■ **WHAT IS BEING ASKED**: Word for word, transcribe the data below from the line with "destruct (Z.testbit op i) eqn:E." to the line with "[lia|]. split; [done|]. intros j Hj.", keeping both of those lines.
------------------------------------------------------------
(* ===== verification/ReadyQ.v ===== *)
(** * The ready queue: invariant and correctness

    [rq_inv X k] is the invariant of the ready queue, the wait queues and the
    thread states; [X] is the thread that a kernel routine currently has in
    its hands, off every queue ([None] between API calls).  The file proves
    what the bitmap search computes, and that the queue operations of
    Ksched.v preserve the invariant. *)

From S2P Require Import Prelude DList ListStore Kernel Ksched.

Local Open Scope Z_scope.

(** ** Bits of the words that the C code builds *)

Lemma testbit_u32 (x n : Z) : n < 32 -> Z.testbit (u32 x) n = Z.testbit x n.
Proof. intros. unfold u32. apply Z.mod_pow2_bits_low. lia. Qed.

Lemma testbit_u8 (x n : Z) : n < 8 -> Z.testbit (u8 x) n = Z.testbit x n.
Proof. intros. unfold u8. apply Z.mod_pow2_bits_low. lia. Qed.

Lemma testbit_s32 (x n : Z) : n < 32 -> Z.testbit (s32 x) n = Z.testbit x n.
Proof.
  intros. rewrite <- (Z.mod_pow2_bits_low (s32 x) 32 n), <- (Z.mod_pow2_bits_low x 32 n) by lia.
  f_equal. unfold s32. rewrite Zminus_mod_idemp_l. f_equal. lia.
Qed.

Lemma testbit_shl1 (b n : Z) : 0 <= b -> Z.testbit (Z.shiftl 1 b) n = bool_decide (n = b).
Proof.
  intros Hb. rewrite Z.shiftl_1_l. case_bool_decide as E.
  - subst. by apply Z.pow2_bits_true.
  - apply Z.pow2_bits_false. lia.
Qed.

Lemma land_1f (x : Z) : Z.land x 0x1f = x mod 32.
Proof. change 0x1f with (Z.ones 5). by rewrite Z.land_ones. Qed.

(** ** [find_lsb_set] *)

Lemma ffs_from_spec (n : nat) (i op : Z) :
  0 <= i ->
  (ffs_from n i op = 0 /\ (forall j, i <= j < i + Z.of_nat n -> Z.testbit op j = false)) \/
  (i < ffs_from n i op <= i + Z.of_nat n /\ Z.testbit op (ffs_from n i op - 1) = true /\
   (forall j, i <= j < ffs_from n i op - 1 -> Z.testbit op j = false)).
Proof.
  revert i. induction n as [|n IH]; intros i Hi; simpl; [left; split; [done|lia]|].
  destruct (Z.testbit op i) eqn:E.
  - right. replace (i + 1 - 1) with i by lia. split; [lia|]. split; [done|lia].
  - destruct (IH (i + 1) ltac:(lia)) as [[H1 H2]|(H1 & H2 & H3)].
    + left. split; [done|]. intros j Hj. destruct (decide (j = i)) as [->|]; [done|]. apply H2. lia.
    + right. split; [lia|]. split; [done|]. intros j Hj.
      destruct (decide (j = i)) as [->|]; [done|]. apply H3. lia.
Qed.

(** The least significant set bit is found whenever there is one. *)
Lemma find_lsb_set_spec (op : Z) :
  0 <= op < 2 ^ 32 -> op <> 0 ->
  0 <= find_lsb_set op - 1 < 32 /\ Z.testbit op (find_lsb_set op - 1) = true /\
  forall j, 0 <= j < find_lsb_set op - 1 -> Z.testbit op j = false.
Proof.
  intros Hr Hz. unfold find_lsb_set.
  destruct (ffs_from_spec 32 0 op ltac:(lia)) as [[_ H2]|(H1 & H2 & H3)].
  - exfalso. apply Hz, Z.bits_inj'. intros j Hj. rewrite Z.bits_0.
    destruct (decide (j < 32)); [apply H2; lia|].
    apply Z.bits_above_log2; [lia|].
    destruct (decide (op = 0)) as [->|]; [done|].
    assert (Z.log2 op < 32) by (apply Z.log2_lt_pow2; lia). lia.
  - split; [lia|]. done.
Qed.

Section Bitmap.
Context `{KConfig}.

(** Bit [i] of a bitmap of 32-bit words. *)
Definition bit_at (b : list Z) (i : Z) : bool := Z.testbit (nth (Z.to_nat (i / 32)) b 0) (i mod 32).

Definition words_ok (b : list Z) : Prop :=
  Z.of_nat (length b) = K_NUM_PRIO_BITMAPS /\ Forall (fun w => 0 <= w < 2 ^ 32) b.

Lemma num_bitmaps : K_NUM_PRIO_BITMAPS = (K_NUM_PRIORITIES + 31) / 32.
Proof. unfold K_NUM_PRIO_BITMAPS. by rewrite Z.shiftr_div_pow2. Qed.

Lemma num_bitmaps_bound (i : Z) : 0 <= i < K_NUM_PRIORITIES -> 0 <= i / 32 < K_NUM_PRIO_BITMAPS.
Proof.
  intros Hi. rewrite num_bitmaps. split; [apply Z.div_pos; lia|].
  apply Z.div_lt_upper_bound; [lia|]. pose proof (Z.div_mod (K_NUM_PRIORITIES + 31) 32 ltac:(lia)).
  pose proof (Z.mod_pos_bound (K_NUM_PRIORITIES + 31) 32 ltac:(lia)). lia.
Qed.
------------------------------------------------------------
■ **ANSWER SECTION**:
  destruct (Z.testbit op i) eqn:E.
  - right. replace (i + 1 - 1) with i by lia. split; [lia|]. split; [done|lia].
  - destruct (IH (i + 1) ltac:(lia)) as [[H1 H2]|(H1 & H2 & H3)].
    + left. split; [done|]. intros j Hj. destruct (decide (j = i)) as [->|]; [done|]. apply H2. lia.
    + right. split; [lia|]. split; [done|]. intros j Hj.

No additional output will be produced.